Su padre entendió. Veía a través de los ojos de su hijo la misma agonía que él sentía. "¿Qué hubiera pasado si...?", "¿Y si hubiera hecho esto o aquello…?" Eran pensamientos que atormentaban a ambos.
Con el poco aliento que le quedaba, el padre de Arnold lo abrazó con fuerza mientras el joven se ahogaba en su propio llanto.
—Es hora, Arnold. Debes cambiarte —le dijo, limpiándole las lágrimas—. Es momento de despedirnos de tu madre.
Arnold no quería ir al entierro. No quería despedirse de su madre. Pero, forzándose, obligó a sus piernas a moverse. Su padre le dio tiempo para cambiarse. A pesar de estar entrando en la adolescencia, Arnold se sentía como un niño pequeño, deseando que todo esto fuera un sueño. Sabía, sin embargo, que no lo era.
Antes de salir, tomó su cuaderno. En la tenue luz del mediodía escribió una carta que dejaría en el nicho de su madre:
Mamá,
No sé ni por dónde empezar… Todo lo que quiero es abrazarte otra vez, pero no puedo. Mamá, a veces cierro los ojos con tanta fuerza, tratando de imaginar que vuelves, que me llamas para desayunar juntos o para sentarnos a almorzar. Pero no importa cuánto lo desee, sé que eso no va a pasar.
El último regalo que me diste... lo abrazo como si mi vida dependiera de ello. Me quedo horas con él entre mis brazos, esperando que, de alguna manera, me lleve al pasado, al momento en que me lo diste. Pero solo es un recuerdo, uno más que me duele.

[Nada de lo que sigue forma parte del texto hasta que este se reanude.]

Fixpoint mapping_loop (path : string) (allowed : list string) (result : fields) (content : list Node) :
    Prelude.result error fields :=
  match content with
  | [] => Ok result
  | key :: rest =>
      let name := nd_Value key in
      fail_if negb (bool_decide (name ∈ allowed))
        with packageError "package_manifest_unknown_field" (path +:+ "." +:+ name)
               (ErrorNew "field is not defined by v1alpha1") else
      match rest with
      | [] => Err index_panic
      | value :: rest => mapping_loop path allowed (<[name := value]> result) rest
      end
  end.

Definition mapping (node : Node) (path : string) (allowed : list string) : result error fields :=
  fail_if negb (bool_decide (nd_Kind node = MappingNode))
    with packageError "package_manifest_type_invalid" path (ErrorNew "must be a mapping") else
  mapping_loop path allowed ∅ (nd_Content node).

Definition requiredField (fs : fields) (name path : string) : result error Node :=
  match fs !! name with
  | None => Err (packageError "package_manifest_required_field" (path +:+ "." +:+ name) (ErrorNew "field is required"))
  | Some node => Ok node
  end.

(** The node is [None] for a nil pointer. *)
Definition scalarString (node : option Node) (path : string) : result error string :=
  match node with
  | Some n =>
      if bool_decide (nd_Kind n = ScalarNode) && String.eqb (nd_Tag n) "!!str" then Ok (nd_Value n)
      else Err (packageError "package_manifest_type_invalid" path (ErrorNew "must be a string"))
  | None => Err (packageError "package_manifest_type_invalid" path (ErrorNew "must be a string"))
  end.

Definition optionalString (fs : fields) (name path : string) : result error string :=
  match fs !! name with
  | None => Ok ""
  | Some node => scalarString (Some node) (path +:+ "." +:+ name)
  end.

Definition sequence (node : option Node) (path : string) : result error (list Node) :=
  match node with
  | None => Ok []
  | Some n =>
      fail_if negb (bool_decide (nd_Kind n = SequenceNode))
        with packageError "package_manifest_type_invalid" path (ErrorNew "must be a sequence") else
      Ok (nd_Content n)
  end.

Mamá, hay tantas cosas que nunca te dije. Te extraño más de lo que las palabras pueden explicar. Extraño tus "buenas noches" y tus "buenos días". Extraño hasta tus regaños cuando hacía algo mal. Sé que a veces no fui el mejor hijo. Que mis notas no eran buenas, que prefería quedarme jugando en vez de estar contigo. Perdóname por todo, mamá. Perdóname por no ser mejor para ti cuando más lo necesitabas.
Recuerdo cuando era más pequeño y pensaba que siempre estarías ahí, que nunca te irías. Pero ahora no estás, y me siento tan solo, mamá. No sé qué hacer sin ti, no sé qué decir, no sé cómo seguir. Me siento como un niño pequeño que no entiende nada, que no sabe nada, y lo único que quiere es que su mamá lo abrace y le diga que todo estará bien.
Por favor, mamá, no me olvides. Donde sea que estés, no me olvides. Porque yo nunca te voy a olvidar. Te llevo conmigo, en cada paso, en cada pensamiento. Pero no puedo dejar de pensar que ya nunca voy a ver tu sonrisa otra vez.